This is an incredibly easy yet delicious cupcake recipe to make. Not only are they luscious they are pure indulgence and you are going to love every bite.
Have you ever wondered how those cafe’s get there cupcakes so light and fluffy that they just about melt in your mouth and make you feel like your taste buds have just gone to heaven? Wonder no more because you too can have the same cupcakes with our step by step Best Kept Secrets To Perfect Cupcakes here.
So lets get on with the recipe. And please click the like button above and share it around, and also the pin button and again share the love.
Prep Time: 40 minutes
- One Bowl Chocolate Cupcakes
- 1 cup all-purpose flour
- ½ cup packed light-brown sugar
- 1/3 cup granulated sugar
- 1/3 cup cocoa powder
- 1 tsp baking powder
- ½ tsp baking soda
- ½ tsp salt
- 1/3 cup vegetable oil
- 1/3 cup milk
- 1 large egg
- 1 tsp vanilla extract
- 1/3 cup hot water
- ¼ cup sour cream
- Coconut Pecan Topping
- 1/2 cup evaporated milk (regular fat)
- 2 large egg yolks
- 1/2 cup packed light-brown sugar
- 1/4 cup salted butter, diced into pieces
- 1/2 tsp vanilla extract
- 1 cup sweetened shredded coconut
- 3/4 cup chopped pecans
- Chocolate Frosting
- 4 oz semi-sweet chocolate, chopped
- 6 Tbsp salted butter, softened
- 3 oz cream cheese, softened
- 1 1/4 cups powdered sugar
- 2 1/2 Tbsp cocoa powder
- 2 - 4 tsp heavy cream, as needed
- For the cupcakes:
- Preheat oven to 350 degrees. In a large mixing bowl whisk together flour, brown sugar, granulated sugar, cocoa powder, baking powder, baking soda and salt for 30 seconds. Add in vegetable oil, milk, egg and vanilla extract and beat with an electric mixer on low speed for 2 minutes. Pour in hot water and stir until well combined. Add in sour cream and mix until combined. Fill paper lined muffin cups 3/4 full and bake in preheated oven for 16 – 19 minutes, until toothpick inserted in center of cupcake comes out clean (or with a few moist crumbs). Remove from oven and allow to cool several minutes in muffin pan then transfer to a wire rack to cool completely. Once cool, top each cupcake with 1 Tbsp of the Coconut Pecan Topping (in a mound in the center) then pipe the Chocolate Frosting around cupcakes. Store in an airtight container.

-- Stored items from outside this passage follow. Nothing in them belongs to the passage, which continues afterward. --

Lemma hash_search_find t scans key :
  htab_ok t →
  let r := contents t !! strlcpy key (keysize t) in
  hash_search scans t key HASH_FIND = Ok (t, r, bool_decide (is_Some r)).
Proof.
  intros Hok r. unfold hash_search, hash_search_with_hash_value. cbn [mbind res_bind].
  destruct (search_bucket t key Hok) as (-> & before & found & Hscan & Hr).
  cbn [mbind res_bind]. rewrite Hscan. cbn [mbind res_bind].
  destruct found as [[e after]|]; destruct Hr as [_ Hr]; subst r; by rewrite Hr.
Qed.

(** The split a [HASH_ENTER] may start with. *)
Lemma enter_expand t scans :
  htab_ok t → nentries t < 2147483647 →
  ∃ t', (if (max_bucket t <? nentries t) && negb (frozen t) && negb scans
         then expand_table t else Ok t) = Ok t'
        ∧ htab_ok t' ∧ contents t' = contents t ∧ elems t' = elems t ∧ frozen t' = frozen t
        ∧ keysize t' = keysize t ∧ (∀ e, e ∈ live t' ↔ e ∈ live t).
Proof.
  intros Hok Hn. destruct (_ && _ && _) eqn:Hc.
  - destruct (expand_table_ok t Hok) as (t' & Ht' & Hok' & Hsp); [lia|].
    exists t'. split; [done|]. destruct (split_contents t t' Hok Hok' Hsp).
    split_and!; try done; try apply Hsp. intros e. by apply split_live.
  - exists t. done.
Qed.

- For the Coconut Pecan Topping:
- In a medium saucepan combine, evaporated milk, egg yolks, brown sugar and butter. Cook mixture over medium heat, stirring constantly, until thickened, about 10 - 15 minutes (mixture should come to a light boil, and when you run a rubber spatula along the bottom you should see the bottom of the pan for a moment). Remove from heat and strain through a fine mesh strainer into a mixing bowl. Stir in vanilla then mix in shredded coconut and chopped pecans and allow mixture to cool to room temperature.
- For the Chocolate Frosting:
- Place semi-sweet chocolate in a microwave safe bowl, then heat in microwave on 50% power in 20 second intervals stirring after each interval until melted and smooth, set aside and allow to cool slightly. In the bowl of an electric stand mixer fitted with the paddle attachment (an electric hand mixer would work fine too), whip together butter and cream cheese on medium-high speed until smooth and fluffy. Blend in cocoa powdered on low speed, then blend in powdered sugar. With mixer running, slowly power in melted chocolate and blend until combined. Add in cream 1 tsp at a time, as needed to reach desired consistency.